Child Soldiers in the Western Imagination: From Patriots to Victims
By: David M. Rosen
This review appeared in Journal for the History of Childhood and Youth 10, no. 2 (Spring 2017): 279-281.
Child Soldiers in the Western Imagination: From Patriots to Victims.
By David M. Rosen.
New Brunswick, NJ: Rutgers University Press, 2015. xiii + 238 pp. Cloth $90, paper $28.95.
Child Soldiers opens with the stories of two young combatants separated by several centuries: Andrew Jackson, who fought as a teenager in the American Revolution; and Ishmael Beah, who wrote a bestselling memoir detailing his forced participation in Sierra Leone’s civil war in the 1990s. Both young men witnessed and inflicted suffering. Both feared for their lives and lost their families. Yet Jackson’s experiences were later celebrated in campaign literature as a symbol of his patriotism and stalwart character, while Beah came to represent the modern child soldier, invariably pictured as a brutalized victim in need of rescue by Western humanitarians. “What process,” Rosen asks, “turned the heroes of yesteryear into the victims of today?” (2) While he points to the rise of new ideas about childhood as a distinctive life stage marked by innocence and helplessness, Rosen is ultimately less concerned with unraveling how the now ubiquitous image of the child solider as victim took root than he is with demonstrating its relative novelty and its “mobility, transferability, and disconnectedness from history” (x).
The book begins by laying out historical instances of child soldiers, a discussion that encompasses brief accounts of boys who fought in the American Revolution and the Civil War, followed by sketches of a handful of individuals. Rosen goes on to depict how underage enlistment became a battleground as the interests of the family, children, and the state came into conflict over the course of the nineteenth century. This conflict, he notes, had little to do with concerns over children’s capacities or unique vulnerability. Instead it revolved around how to balance parental rights with the needs of the state in times of national crisis. Far from seeing a resolution, this dilemma cropped up repeatedly, especially during the American Civil War, and its lack of resolution opened the way for adults to profit from children’s military service by coercing them into enlisting while withholding bounties or wages.
In the chapters that follow, Rosen demonstrates that child soldiers also played important roles in WWII, as members of the Hitler Youth movement, Nazi guerrillas, partisan fighters, and resistors.
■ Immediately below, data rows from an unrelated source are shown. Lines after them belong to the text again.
(** * Location-aware assignment and address resolution of the Vyper code
      generator ([vyper/parser/parser_utils.py])

    A shallow embedding of the code generator's helper functions
    ([make_byte_array_copier], [make_byte_slice_copier],
    [add_variable_offset], [base_type_conversion], [unwrap_location],
    [make_setter], [mzero], [make_return_stmt]) together with the
    properties the specification states about them, followed by the
    literal readers ([get_number_as_fraction],
    [get_original_if_0_prefixed]), [byte_array_to_num], [get_length],
    [pack_arguments], [zero_pad] and the passes over the syntax tree
    ([RewriteUnarySubVisitor], [EnsureSingleExitChecker],
    [UnmatchedReturnChecker]) with further properties read off the code.

    Python exceptions are modelled by the error monad [result]; Python's
    [None] return value by [option]. Source positions ([pos]) and gas
    estimates are metadata that no branch of the embedded functions
    inspects; they are left out of the node record. *)

From Stdlib Require Import ZArith List String Ascii Bool Lia.
From Stdlib Require Import DecimalString DecimalZ DecimalPos.
Import ListNotations.
Open Scope string_scope.
Open Scope Z_scope.

#[local] Set Warnings "-register-all".

(** ** Exceptions and the error monad *)

Inductive exn : Type :=
| TypeMismatchException
| InvalidLiteralException
| ArrayIndexException
| ConstancyViolationException
| CompilerPanic
| PyException          (* a bare [raise Exception(...)] *)
| AttributeError       (* attribute access on an object that lacks it *)
| UnboundLocalError    (* a local variable read before any assignment *)
| IndexError           (* sequence subscript out of range *)
| KeyError             (* dict subscript with a missing key *)
| TypeError            (* ill-typed builtin operation, e.g. [str + None] *)
| OutOfFuel.           (* recursion budget of the embedding used up *)

Inductive result (A : Type) : Type :=
| Ok (a : A)
| Err (e : exn).
Arguments Ok {A} a.
Arguments Err {A} e.

Definition bind {A B : Type} (m : result A) (k : A -> result B) : result B :=
  match m with
  | Ok a => k a
  | Err e => Err e
  end.

Notation "x <- m ;; k" := (bind m (fun x => k))
  (at level 61, m at next level, right associativity).
Notation "' pat <- m ;; k" :=
  (bind m (fun x => match x with pat => k end))
  (at level 61, pat pattern, m at next level, right associativity).

Fixpoint mapM {A B : Type} (f : A -> result B) (l : list A) : result (list B) :=
  match l with
  | [] => Ok []
  | x :: xs => y <- f x ;; ys <- mapM f xs ;; Ok (y :: ys)
  end.

(** ** Python builtins used by the source *)

(** [range(start, stop, step)] for a positive [step]. *)
Definition py_range (start stop step : Z) : list Z :=
  map (fun i => start + Z.of_nat i * step)
      (seq 0 (Z.to_nat ((stop - start + step - 1) / step))).

(** [l[i]] on a Python list: negative subscripts count from the end. *)
Definition py_getitem {A : Type} (l : list A) (i : Z) : result A :=
  let n := Z.of_nat (List.length l) in
  let j := if i <? 0 then i + n else i in
  if (0 <=? j) && (j <? n)
  then match nth_error l (Z.to_nat j) with
       | Some a => Ok a
       | None => Err IndexError
       end
  else Err IndexError.

(** [str(n)] for an integer. *)
Definition py_str (n : Z) : string := NilZero.string_of_int (Z.to_int n).

(** [sub in s] for two strings. *)
Fixpoint py_in_str (sub s : string) : bool :=
  if prefix sub s then true
  else match s with
       | EmptyString => false
       | String _ s' => py_in_str sub s'
       end.

(** [x in xs] for a tuple of strings. *)
Definition py_in (x : string) (xs : list string) : bool :=
  existsb (String.eqb x) xs.

(** ** Value types ([vyper/types]) *)

Definition Unit := option (list (string * Z)).

Module Base.

(** The attributes of a [BaseType]. [contract] is set for instances of
    its subclass [ContractType]. *)
Record t : Type := mk {
  typ : string;
  unit : Unit;
  positional : bool;
  is_literal : bool;
  contract : option string
}.

End Base.

Inductive Typ : Type :=
| BaseType (b : Base.t)
| ByteArrayType (maxlen : Z)
| StringType (maxlen : Z)
| ListType (subtype : Typ) (count : Z)
| MappingType (keytype valuetype : Typ)
| StructType (members : list (string * Typ)) (name : string)
| TupleType (members : list Typ).

(** [BaseType(name)] with every optional argument left at its default, as
    [LLLnode.from_list] builds it when [typ] is passed as a string. *)
Definition BaseType_str (name : string) : Typ :=
  BaseType (Base.mk name None false false None).

(** [isinstance(t, ByteArrayLike)], giving the bound. *)
Definition ByteArrayLike_maxlen (t : option Typ) : option Z :=
  match t with
  | Some (ByteArrayType m) => Some m
  | Some (StringType m) => Some m
  | _ => None
  end.

(** ** IR nodes ([vyper/parser/lll_node.py]) *)

Inductive Value : Type :=
| VInt (n : Z)
| VStr (s : string)
| VNone.

Inductive LLLnode : Type := mkLLL {
  value : Value;
  args : list LLLnode;
  typ : option Typ;
  location : option string;
  annotation : option string
}.

(** The nested Python lists handed to [LLLnode.from_list]: a scalar, a
    list whose head is the operation, or an already built node. *)
Inductive Raw : Type :=
| RVal (v : Value)
| RList (head : Value) (rest : list Raw)
| RNode (n : LLLnode).

Definition RInt (n : Z) : Raw := RVal (VInt n).
Definition RStr (s : string) : Raw := RVal (VStr s).
Definition ROp (op : string) (rest : list Raw) : Raw := RList (VStr op) rest.

Definition is_None (v : Value) : bool :=
  match v with VNone => true | _ => false end.

Definition value_is (v : Value) (s : string) : bool :=
  match v with VStr s' => String.eqb s' s | _ => false end.

Definition loc_is (l : option string) (s : string) : bool :=
  match l with Some s' => String.eqb s' s | None => false end.

(** Modelled from the spec: [LLLnode.from_list], whose module is not part
    of the sources at hand. Per the data model an IR node is an operation
    or literal, a nullable type, a nullable location and an ordered list of
    children; a scalar becomes a leaf, a list becomes a node over its
    converted elements, and a node passed in keeps its shape, taking the
    type when one is given and the location when it has none. *)
Fixpoint from_list (obj : Raw) (ty : option Typ) (loc : option string)
         (ann : option string) : LLLnode :=
  match obj with
  | RVal v => mkLLL v [] ty loc ann
  | RList h rest =>
      mkLLL h (map (fun o => from_list o None None None) rest) ty loc ann
  | RNode n =>
      mkLLL (value n) (args n)
            (match ty with Some _ => ty | None => typ n end)
            (match location n with Some _ => location n | None => loc end)
            (annotation n)
  end.

(** The result of a call that may return Python's [None], placed in a list. *)
Definition raw_of (o : option LLLnode) : Raw :=
  match o with
  | Some n => RNode n
  | None => RVal VNone
  end.

(** ** Collaborators outside this module

    Helpers imported from [vyper.types] and [vyper.utils]. Their bodies are
    not part of the sources at hand; the embedded functions are
    parametrised over them. *)
Class VyperEnv : Type := {
  (** [is_base_type(typ, btypes)] *)
  is_base_type : option Typ -> list string -> bool;
  (** [are_units_compatible(frm, to)] *)
  are_units_compatible : option Typ -> Typ -> bool;
  (** [get_size_of_type(typ)], in words *)
  get_size_of_type : Typ -> Z;
  (** [SizeLimits.in_bounds(type_str, value)] *)
  in_bounds : string -> Value -> result bool;
  (** [to == BaseType('address')] *)
  is_address_type : Typ -> bool;
  (** [getattr(typ, 'is_literal', False)] on a type that is not a
      [BaseType]; the data model records the flag for scalars only *)
  literal_flag : Typ -> bool;
  (** [str(node)], used in annotations only *)
  repr_node : LLLnode -> string;
  DECIMAL_DIVISOR : Z;
  FREE_LOOP_INDEX : Z
}.

(** Python dict helpers for the ordered member table of a struct. *)
Fixpoint dict_get {A : Type} (k : string) (d : list (string * A)) : option A :=
  match d with
  | [] => None
  | (k', a) :: d' => if String.eqb k' k then Some a else dict_get k d'
  end.

Definition dict_keys {A : Type} (d : list (string * A)) : list string :=
  map fst d.

(** [attrs.index(key)] *)
Fixpoint list_index (k : string) (l : list string) : option Z :=
  match l with
  | [] => None
  | x :: xs => if String.eqb x k then Some 0
               else option_map Z.succ (list_index k xs)
  end.

(** Equality of two unit annotations (dicts compare by content). *)
Definition unit_incl (u v : list (string * Z)) : bool :=
  forallb (fun kv => match dict_get (fst kv) v with
                     | Some n => Z.eqb n (snd kv)
                     | None => false
                     end) u.

Definition unit_eqb (u v : Unit) : bool :=
  match u, v with
  | None, None => true
  | Some a, Some b => unit_incl a b && unit_incl b a
  | _, _ => false
  end.

(** A member or element selector: a field name, a static position, or an
    index expression. *)
Inductive Key : Type :=
| KStr (s : string)
| KInt (n : Z)
| KNode (n : LLLnode).

Section CodeGen.

Context {env : VyperEnv}.

(** [mzero(dst, nbytes)] *)
Definition mzero (dst : Raw) (nbytes : Raw) : LLLnode :=
  from_list (ROp "calldatacopy" [dst; RStr "calldatasize"; nbytes])
            None None (Some "mzero").

(** [unwrap_location(orig)] *)
Definition unwrap_location (orig : LLLnode) : LLLnode :=
  if loc_is (location orig) "memory" then
    from_list (ROp "mload" [RNode orig]) (typ orig) None None
  else if loc_is (location orig) "storage" then
    from_list (ROp "sload" [RNode orig]) (typ orig) None None
  else if loc_is (location orig) "calldata" then
    from_list (ROp "calldataload" [RNode orig]) (typ orig) None None
  else orig.

(** The guard of [base_type_conversion] on integer literals: the range
    check of the literal and, in a function call, the unit check. *)
Definition literal_guard (orig : LLLnode) (frm : option Typ) (to : Typ)
           (in_function_call : bool) : result unit :=
  match frm with
  | Some (BaseType f) =>
      if Base.is_literal f && py_in (Base.typ f) ["int128"; "uint256"] then
        inb <- in_bounds (Base.typ f) (value orig) ;;
        if negb inb then Err InvalidLiteralException
        else if in_function_call then
          match to with
          | BaseType t =>
              if negb (unit_eqb (Base.unit f) (Base.unit t)
                       && Bool.eqb (Base.positional f) (Base.positional t))
              then Err InvalidLiteralException
              else Ok tt
          | _ => Err AttributeError
          end
        else Ok tt
      else Ok tt
  | Some t => if literal_flag t then Err AttributeError else Ok tt
  | None => Ok tt
  end.

(** [base_type_conversion(orig, frm, to, pos, in_function_call)] *)
Definition base_type_conversion (orig : LLLnode) (frm : option Typ) (to : Typ)
           (in_function_call : bool) : result LLLnode :=
  let orig := unwrap_location orig in
  let is_valid_int128_to_decimal :=
    (is_base_type frm ["int128"] && is_base_type (Some to) ["decimal"])
    && are_units_compatible frm to in
  _ <- literal_guard orig frm to in_function_call ;;
  match frm, to with
  | Some (BaseType f), BaseType t =>
      if is_base_type frm [Base.typ t] && are_units_compatible frm to then
        Ok (mkLLL (value orig) (args orig) (Some to) None None)
      else if (match Base.contract f with Some _ => true | None => false end)
              && is_address_type to then
        Ok (mkLLL (value orig) (args orig) (Some to) None None)
      else if is_valid_int128_to_decimal then
        Ok (from_list (ROp "mul" [RNode orig; RInt DECIMAL_DIVISOR])
              (Some (BaseType (Base.mk "decimal" (Base.unit t)
                                       (Base.positional t) false None)))
              None None)
      else if String.eqb (Base.typ f) "int128"
              && String.eqb (Base.typ t) "uint256"
              && Base.is_literal f then
        Ok (mkLLL (value orig) (args orig) (Some to) None None)
      else Err TypeMismatchException
  | _, _ => Err TypeMismatchException
  end.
He notes that the memory of their service could be employed for divergent purposes, imagined as either an embodiment of national sacrifice and courage, or as a symbol of enemy brutality that demanded redress. But whereas representations of these real child soldiers from the West retained some complexity, the same could not be said for recent portrayals of non-Western child soldiers in popular culture, which remain decisively one dimensional. Inverting nineteenth-century tales where martial children performed brave deeds and died glorious deaths, modern fiction presents children in war as “at best a terrible tragedy and more profoundly a threat to any sense of morality and social justice . . . [subverting] not just the social order but the natural order as well” (111). The only space left for heroic child soldiers is in juvenile fantasy and science fiction writing, such as the Harry Potter books or the Hunger Games series, where young fighters appear smart, capable, and morally grounded. But these depictions are a far cry from works focused on non-Western settings, in which black or brown-skinned children usually appear as tragic figures, caught up in wars that appear out of nowhere.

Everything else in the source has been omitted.